[Exercise goal]
Where does the word "nested" appear in the data? Copy every line that holds it.

** Opening Data to process block **

Lemma parseCSV_records (csvText : string) (r : ImageData) :
  r ∈ parseCSV csvText ->
  exists n line, line ∈ tail (Js.split lf csvText) /\ recordOfLine n line = Some r.
Proof.
  rewrite parseCSV_refines. unfold parseCSV_spec.
  intros [[n line] [Hin Hr]]%list_elem_of_omap. exists n, line. split; [|exact Hr].
  clear Hr. generalize dependent 1%N.
  induction (tail (Js.split lf csvText)) as [|l ls IH]; intros k Hin; simpl in Hin.
  - inversion Hin.
  - apply elem_of_cons in Hin as [[= -> ->]|Hin]; [left|right; eauto].
Qed.

(** [split] cuts at the first separator. *)
Lemma split_app_sep (sep : ascii) (h body : string) :
  (forall c, In c (list_ascii_of_string h) -> c <> sep) ->
  Js.split sep (h +:+ String sep body) = h :: Js.split sep body.
Proof.
  induction h as [|c h IH]; intros Hh; simpl.
  - now rewrite Ascii.eqb_refl.
  - destruct (Ascii.eqb c sep) eqn:E.
    + apply Ascii.eqb_eq in E. exfalso. apply (Hh c); [now left | exact E].
    + rewrite IH; [reflexivity|]. intros d Hd. apply Hh. now right.
Qed.

(** The first line never reaches the result. *)
Lemma parseCSV_header_discarded (h1 h2 body : string) :
  (forall c, In c (list_ascii_of_string h1) -> c <> lf) ->
  (forall c, In c (list_ascii_of_string h2) -> c <> lf) ->
  parseCSV (h1 +:+ String lf body) = parseCSV (h2 +:+ String lf body).
Proof.
  intros H1 H2. unfold parseCSV. now rewrite !split_app_sep.
Qed.
Lemma flipHandle_scale_y cam g a :
  UserData.type (userData g) = Some "handle"%string ->
  UserData.axis (userData g) = Some a ->
  Vector3.y (scale (flipHandle cam g))
  = if axisCoord a cam <? -0.2 then -1 else 1.
Proof.
  intros Ht Ha. unfold flipHandle. rewrite Ht, Ha.
  rewrite bool_decide_eq_true_2 by done.
  destruct g, a; simpl; repeat case_bool_decide; try done; simpl;
    rewrite ?orb_false_r; by destruct (_ <? _).
Qed.

(** C7, as amended: with an object attached, the group visible and no
    drag active, [update] leaves every handle mirrored (y scale [-1])
    when the camera position, minus the group position and turned by the
    conjugate of the group quaternion (the group's scale is not
    applied), lies below [-0.2] along the handle's axis, and upright (y
    scale [1]) otherwise; the handles themselves, their tags included,
    are those the group had.  With no object attached or the group
    hidden, [update] returns at once and leaves the whole state, the
    handles included, as it was. *)
Theorem C7_update_flips_handles_facing_away (s : State) :
  (forall o,
     attachedObject s = Some o ->
     Group.visible (gizmoGroup s) = true ->
     isDragging s = false ->
     flipsEveryHandle s
     /\ map userData (Group.children (gizmoGroup (after update s)))
        = map userData (Group.children (gizmoGroup s))
     /\ cameraInGizmoFrame (cameraPosition (camera s))
          (gizmoGroup (after update s))
        = Vector3.applyQuaternion
            (Vector3.sub (cameraPosition (camera s)) (Object3D.position o))
            (Quaternion.invert (Object3D.quaternion o)))
  /\ (attachedObject s = None \/ Group.visible (gizmoGroup s) = false ->
      update s = (Returned tt, s)).
Proof.
  split.
  - intros o Ho Hv Hd. unfold flipsEveryHandle, after.
    rewrite (update_spec s o Ho Hv), Hd. cbn [snd].
    state_simpl. split; [|split].
    + intros g a Hin Ht Ha.
      apply list_elem_of_fmap in Hin as (g0 & -> & _).
      rewrite flipHandle_userData in Ht, Ha.
      by apply flipHandle_scale_y.
    + rewrite <- list_fmap_compose. apply list_fmap_ext.
      intros i g _. apply flipHandle_userData.
    + reflexivity.
  - intros Hguard. unfold update. unfold_monad.
    destruct (attachedObject s) as [o|]; [|reflexivity].
    destruct Hguard as [Hn|Hv]; [discriminate Hn|]. by rewrite Hv.
Qed.

End Update.

(** C6 at work: ten units from the camera the group is scaled by
    [10 * 0.09] on every axis. *)
Lemma C6_witness :
  outcome (three := Scene.ortho) update Scene.attached = Returned tt
  /\ Group.scale
       (gizmoGroup (after (three := Scene.ortho) update Scene.attached))
     = Vector3.mk (10 * 0.09) (10 * 0.09) (10 * 0.09)
  /\ Group.position
       (gizmoGroup (after (three := Scene.ortho) update Scene.attached))
     = Vector3.mk 0 0 0
  /\ Group.quaternion
       (gizmoGroup (after (three := Scene.ortho) update Scene.attached))
     = Quaternion.new.
Proof.
  assert (attachedObject Scene.attached = Some Scene.upright) as Ho
    by (vm_compute; reflexivity).
  assert (Group.visible (gizmoGroup Scene.attached) = true) as Hv
    by (vm_compute; reflexivity).
  exact (C6_update_scales_by_camera_distance (three := Scene.ortho)
           Scene.attached Scene.upright Ho Hv).
Defined.

(** C7 as stated fails in two ways.  When nothing is attached [update]
    returns at once, so the x handle stays upright although the camera
    lies at [-10] along x.  And with the object attached and the group
    visible the handles follow the camera's offset before the group's
    scale is taken into account: with the camera at [-0.19] along x and
    the group scaled by about [0.9], the camera's local x coordinate is
    about [-0.211], below [-0.2], and the x handle stays upright. *)
Lemma C7_counterexample :
  (reachable Scene.detached
   /\ isDragging Scene.detached = false
   /\ ~ flipsEveryHandle (three := Scene.ortho) Scene.detached)
  /\ (reachable Scene.aside
      /\ attachedObject Scene.aside = Some Scene.upright
      /\ Group.visible (gizmoGroup Scene.aside) = true
      /\ isDragging Scene.aside = false
      /\ ~ flipsEveryHandleInLocalFrame (three := Scene.ortho) Scene.aside).
Proof.
  split.
  - split.
    { exists Scene.cam, 800, 800, Options.empty,
        [call_attach (Some Scene.upright); call_detach;
         env_camera (three := Scene.ortho) (Vector3.mk (-10) 0 0)].
      reflexivity. }
    split; [vm_compute; reflexivity|].
    unfold flipsEveryHandle. intros H.
    destruct (Group.children
                (gizmoGroup
                   (after (three := Scene.ortho) update Scene.detached))
                !! 1%nat) as [g|] eqn:Hg; [|vm_compute in Hg; discriminate Hg].
    specialize (H g axis_x (list_elem_of_lookup_2 _ _ _ Hg)).
    vm_compute in Hg. injection Hg as <-.
    specialize (H eq_refl eq_refl).
    apply (f_equal (fun v => v =? 1)) in H. vm_compute in H. discriminate H.
  - split.
    { exists Scene.cam, 800, 800, Options.empty,
        [call_attach (Some Scene.upright);
         env_camera (three := Scene.ortho) (Vector3.mk (-0.19) 0 10)].
      reflexivity. }
    split; [vm_compute; reflexivity|].
    split; [vm_compute; reflexivity|].
    split; [vm_compute; reflexivity|].
    unfold flipsEveryHandleInLocalFrame. intros H.
    destruct (Group.children
                (gizmoGroup
                   (after (three := Scene.ortho) update Scene.aside))
                !! 1%nat) as [g|] eqn:Hg; [|vm_compute in Hg; discriminate Hg].
    specialize (H g axis_x (list_elem_of_lookup_2 _ _ _ Hg)).
    vm_compute in Hg. injection Hg as <-.
    specialize (H eq_refl eq_refl).
    apply (f_equal (fun v => v =? 1)) in H. vm_compute in H. discriminate H.
Qed.
(** X11. On a path of keys with periods between them, and without [any],
    [deepGetProperty] walks along own properties: it returns the value the
    keys lead to, and undefined when a key is missing on the way, whatever
    the keys after it; [deepHasProperty] tells which of the two it is.
    Neither changes the heap. *)
Theorem get_follows_own_properties (h : heap) (obj any : value) (key : string)
  (r : option value) :
  dotted key = true -> truthy any = false ->
  follows h obj (periodSplit key) r ->
  deepGetProperty obj (VStr key) any h = Ok (default VUndefined r, h) /\
  deepHasProperty obj (VStr key) any h = Ok (VBool (bool_decide (is_Some r)), h).
Proof.
  intros Hkey Hany Hf.
  destruct (dotted_parts key Hkey) as (_ & _ & Hps).
  destruct (split_on_cons "." key) as (p & ps & Hsplit).
  assert (Hne : periodSplit key <> []) by (unfold periodSplit; by rewrite Hsplit).
  apply (follows_truthy _ _ _ _ Hne) in Hf.
  unfold deepGetProperty, deepHasProperty, key_fuel.
  split.
  - unfold bind at 1. cbn [getState].
    rewrite handleDeepProperty_dotted by done. unfold walkKeys.
    unfold bind at 1.
    by rewrite (walkKeys_get any _ id _ _ _ _ Hany Hps Hf).
  - unfold bind at 1. cbn [getState].
    rewrite handleDeepProperty_dotted by done. unfold walkKeys.
    unfold bind at 1.
    pose proof (walkKeys_has any (length (periodSplit key)) id _ _ _ _ Hany Hps
                  (fun _ _ => eq_refl) Hne Hf) as Hwalk.
    unfold id in Hwalk. by rewrite Hwalk.
Qed.

(** An object with an object in it. *)
Definition nested : heap :=
  [mkObject KObject [("a", VRef 1)]; mkObject KObject [("b", VNum (Int 5))]].

Lemma get_follows_own_properties_witness :
  deepGetProperty (VRef 0) (VStr "a.b") VUndefined nested =
    Ok (VNum (Int 5), nested) /\
  deepHasProperty (VRef 0) (VStr "a.b") VUndefined nested =
    Ok (VBool true, nested).
Proof.
  apply (get_follows_own_properties nested (VRef 0) VUndefined "a.b"
           (Some (VNum (Int 5)))); [reflexivity..|].
  apply (follows_step nested (VRef 0) "a" (VRef 1)); [reflexivity..|].
  apply (follows_step nested (VRef 1) "b" (VNum (Int 5))); [reflexivity..|].
  apply follows_end.
Defined.


(** ** Writing along a path *)

Lemma assoc_insert_index_same {A} (i : nat) (key : string) (v : A)
  (l : list (string * A)) :
  assoc key l = None -> assoc key (insert_index i key v l) = Some v.
Proof.
  induction l as [|[k w] l IH]; cbn [assoc insert_index].
  - by rewrite String.eqb_refl.
  - destruct (String.eqb k key) eqn:Hk; [done|]. intros Hl.
    destruct (array_index k) as [j|]; [destruct (j <? i)%nat|];
      cbn [assoc]; rewrite ?Hk, ?String.eqb_refl; auto.
Qed.

Lemma assoc_insert_index_other {A} (i : nat) (key key' : string) (v : A)
  (l : list (string * A)) :
  key' <> key -> assoc key' (insert_index i key v l) = assoc key' l.
Proof.
  intros Hne. apply String.eqb_neq in Hne. rewrite String.eqb_sym in Hne.
  induction l as [|[k w] l IH]; cbn [assoc insert_index].
  - by rewrite Hne.
  - destruct (array_index k) as [j|]; [destruct (j <? i)%nat|];
      cbn [assoc]; rewrite ?Hne, ?IH; done.
Qed.

Lemma assoc_set_same {A} (key : string) (v : A) (l : list (string * A)) :
  assoc key (assoc_set key v l) = Some v.
Proof.
  unfold assoc_set. destruct (assoc key l) eqn:Hk.
  - apply assoc_replace_same. by rewrite Hk.
  - destruct (array_index key).
    + by apply assoc_insert_index_same.
    + rewrite assoc_app_None by done. cbn. by rewrite String.eqb_refl.
Qed.

Lemma assoc_set_other {A} (key key' : string) (v : A) (l : list (string * A)) :
  key' <> key -> assoc key' (assoc_set key v l) = assoc key' l.
Proof.
  intros Hne. unfold assoc_set. destruct (assoc key l).
  - by apply assoc_replace_other.
  - destruct (array_index key).
    + by apply assoc_insert_index_other.
    + destruct (assoc key' l) eqn:Hk.
      * by apply assoc_app_Some.
      * rewrite assoc_app_None by done. cbn.
        by rewrite (proj2 (String.eqb_neq key key')).
Qed.

Lemma strict_eq_undefined (val : value) :
  val <> VUndefined -> strict_eq val VUndefined = false.
Proof. by destruct val. Qed.

Lemma hasOwn_object (h : heap) (a : nat) (props : list (string * value))
  (p : string) :
  h !! a = Some (mkObject KObject props) ->
  hasOwn h (VRef a) p = Ok (bool_decide (is_Some (assoc p props))).
Proof.
  intros Ha. unfold hasOwn. cbn [truthy negb]. rewrite Ha. cbn [oprops okind].
  destruct (assoc p props); [done|]. unfold hidden_prop.
  by destruct (mem_str p object_proto_names).
Qed.

(** One key of a walk that writes. *)
Lemma handleKey_write (val : value) (plen j : nat) (part : string) (ns : value)
  (h : heap) (b : bool) :
  strict_eq val VUndefined = false ->
  index_of_char "]" part = None ->
  hasOwn h ns part = Ok b ->
  handleKey (VBool false) false true false val 1 0 plen j part ns h =
  (if negb (j =? plen - 1)%nat && negb b then
     let* fresh := alloc (mkObject KObject []) in
     let* _ := writeH (fun h => setProp h ns part (VRef fresh)) in
     ret (Continue (VRef fresh))
   else
     let* _ :=
       if (j =? plen - 1)%nat then
         let* _ := assertWritable ns in
         writeH (fun h => setProp h ns part val)
       else ret tt in
     if b then
       let* v := readH (fun h => getProp h ns part) in ret (Continue v)
     else ret (Continue VUndefined)) h.
Proof.
  intros Hval Hcbi Hown. unfold handleKey. rewrite Hcbi, Hval.
  cbn [truthy negb andb orb Nat.ltb Nat.leb Nat.eqb Nat.sub].
  unfold bind at 1. cbn [ret]. unfold bind at 1. cbn [ret].
  rewrite orb_true_r. cbn [negb].
  unfold bind at 1. unfold readH at 1. cbn [toString prim_to_string].
  cbn [mbind result_bind]. unfold bind at 1. unfold readH at 1.
  rewrite Hown. cbn [mbind result_bind].
  rewrite orb_false_r.
  destruct (j =? plen - 1)%nat, b; done.
Qed.

Lemma assertWritable_object (h : heap) (a : nat) (o : object) :
  h !! a = Some o -> assertWritable (VRef a) h = Ok (tt, h).
Proof.
  intros Ha. unfold assertWritable, bind. cbn [getState typeof].
  rewrite Ha. by destruct o as [[] ?].
Qed.

Lemma setProp_literal (h : heap) (a : nat) (props : list (string * value))
  (p : string) (v : value) :
  h !! a = Some (mkObject KObject props) -> p <> "__proto__" ->
  setProp h (VRef a) p v = Ok (<[a := mkObject KObject (assoc_set p v props)]> h).
Proof.
  intros Ha Hp. unfold setProp. rewrite (proj2 (String.eqb_neq _ _) Hp).
  by rewrite Ha.
Qed.

(** A walk that writes, along keys that are new from the first on: each key
    but the last gets an object of its own, the last one the value. *)
Lemma walkKeys_set_fresh (val : value) (plen : nat) (ps : list string) :
  strict_eq val VUndefined = false ->
  forall (g : nat -> nat) (p : string) (h : heap) (f : nat)
    (props : list (string * value)),
  Forall (fun p => index_of_char "]" p = None) (p :: ps) ->
  Forall (fun p => p <> "__proto__") (p :: ps) ->
  (forall j, (j < length (p :: ps))%nat ->
             (g j =? plen - 1)%nat = (j =? length (p :: ps) - 1)%nat) ->
  h !! f = Some (mkObject KObject props) ->
  ps = [] \/ assoc p props = None ->
  exists w h',
    foldM (fun w jp =>
             match w with
             | Return _ => ret w
             | Continue ns =>
                 handleKey (VBool false) false true false val 1 0 plen (fst jp)
                   (snd jp) ns
             end)
      (imap (fun j q => (g j, q)) (p :: ps)) (Continue (VRef f)) h =
      Ok (w, h') /\
    follows h' (VRef f) (p :: ps) (Some val) /\
    (forall b, (b < length h)%nat -> b <> f -> h' !! b = h !! b) /\
    (length h <= length h')%nat /\
    exists x, h' !! f = Some (mkObject KObject (assoc_set p x props)).
Proof.
  intros Hval. induction ps as [|q ps IH]; intros g p h f props Hps Hpr Hg Hf Hnew;
    inversion Hpr as [|? ? Hproto Hpr']; subst.
  - inversion Hps as [|? ? Hp _]; subst. cbn [imap foldM fst snd].
    unfold bind at 1.
    rewrite (handleKey_write _ _ _ _ _ _ _ Hval Hp (hasOwn_object _ _ _ p Hf)).
    rewrite (Hg 0%nat) by (cbn; lia). cbn [length Nat.sub Nat.eqb negb andb].
    unfold bind at 1. unfold bind at 1.
    rewrite (assertWritable_object _ _ _ Hf).
    unfold writeH at 1. rewrite (setProp_literal _ _ _ _ _ Hf Hproto).
    cbn [mbind result_bind].
    set (h' := <[f := mkObject KObject (assoc_set p val props)]> h).
    assert (Hf' : h' !! f = Some (mkObject KObject (assoc_set p val props))).
    { apply list_lookup_insert_eq. by eapply lookup_lt_Some. }
    assert (Hfollows : follows h' (VRef f) [p] (Some val)).
    { eapply follows_step; [| |apply follows_end].
      - rewrite (hasOwn_object _ _ _ p Hf'). by rewrite assoc_set_same.
      - unfold getProp. rewrite Hf'. cbn [oprops]. by rewrite assoc_set_same. }
    assert (Hframe : forall b, (b < length h)%nat -> b <> f -> h' !! b = h !! b).
    { intros b _ Hb. by apply list_lookup_insert_ne. }
    assert (Hlen : (length h <= length h')%nat).
    { unfold h'. by rewrite length_insert. }
    destruct (bool_decide (is_Some (assoc p props))).
    + unfold bind, readH, getProp. rewrite Hf'. cbn [oprops].
      rewrite assoc_set_same. cbn [mbind result_bind ret]. eauto 10.
    + cbn [ret]. eauto 10.
  - destruct Hnew as [[=]|Hnew].
    inversion Hps as [|? ? Hp Hps']; subst. cbn [imap foldM fst snd].
    unfold bind at 1.
    rewrite (handleKey_write _ _ _ _ _ _ _ Hval Hp (hasOwn_object _ _ _ p Hf)).
    rewrite (Hg 0%nat) by (cbn; lia). rewrite Hnew.
    cbn [length Nat.sub Nat.eqb negb andb bool_decide].
    rewrite bool_decide_eq_false_2 by (by intros [? [=]]).
    cbn [negb andb]. unfold bind at 1. unfold alloc at 1.
    unfold bind at 1. unfold writeH at 1.
    pose proof (lookup_lt_Some _ _ _ Hf) as Hlt.
    rewrite (setProp_literal (h ++ [mkObject KObject []]) f props p _
               (lookup_app_l_Some _ _ _ _ Hf) Hproto).
    cbn [mbind result_bind ret].
    set (fresh := length h).
    set (h2 := <[f := mkObject KObject (assoc_set p (VRef fresh) props)]>
                 (h ++ [mkObject KObject []])).
    assert (Hfresh : h2 !! fresh = Some (mkObject KObject [])).
    { unfold h2. rewrite list_lookup_insert_ne by (unfold fresh; lia).
      unfold fresh. rewrite lookup_app_r by lia. by rewrite Nat.sub_diag. }
    assert (Hlen2 : length h2 = S (length h)).
    { unfold h2. rewrite length_insert, length_app. cbn. lia. }
    destruct (IH (g ∘ S) q h2 fresh [] Hps' Hpr')
      as (w & h' & Hrun & Hfol & Hfr & Hl & _); [|done|by right|].
    { intros j Hj. unfold compose. rewrite Hg by (cbn [length] in *; lia).
      cbn [length Nat.sub Nat.eqb]. by rewrite !Nat.sub_0_r. }
    exists w, h'. split; [exact Hrun|].
    assert (Hf' : h' !! f = Some (mkObject KObject (assoc_set p (VRef fresh) props))).
    { rewrite Hfr by (unfold fresh; lia). unfold h2.
      apply list_lookup_insert_eq. rewrite length_app. lia. }
    split; [|split; [|split]].
    + eapply follows_step; [| |exact Hfol].
      * rewrite (hasOwn_object _ _ _ p Hf'). by rewrite assoc_set_same.
      * unfold getProp. rewrite Hf'. cbn [oprops]. by rewrite assoc_set_same.
    + intros b Hb Hbf. rewrite Hfr by (unfold fresh; lia). unfold h2.
      rewrite list_lookup_insert_ne by done. by rewrite lookup_app_l.
    + lia.
    + eauto.
Qed.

** Closing Data to process block **

[Task output]
Definition nested : heap :=
  deepGetProperty (VRef 0) (VStr "a.b") VUndefined nested =
    Ok (VNum (Int 5), nested) /\
  deepHasProperty (VRef 0) (VStr "a.b") VUndefined nested =
    Ok (VBool true, nested).
  apply (get_follows_own_properties nested (VRef 0) VUndefined "a.b"
  apply (follows_step nested (VRef 0) "a" (VRef 1)); [reflexivity..|].
  apply (follows_step nested (VRef 1) "b" (VNum (Int 5))); [reflexivity..|].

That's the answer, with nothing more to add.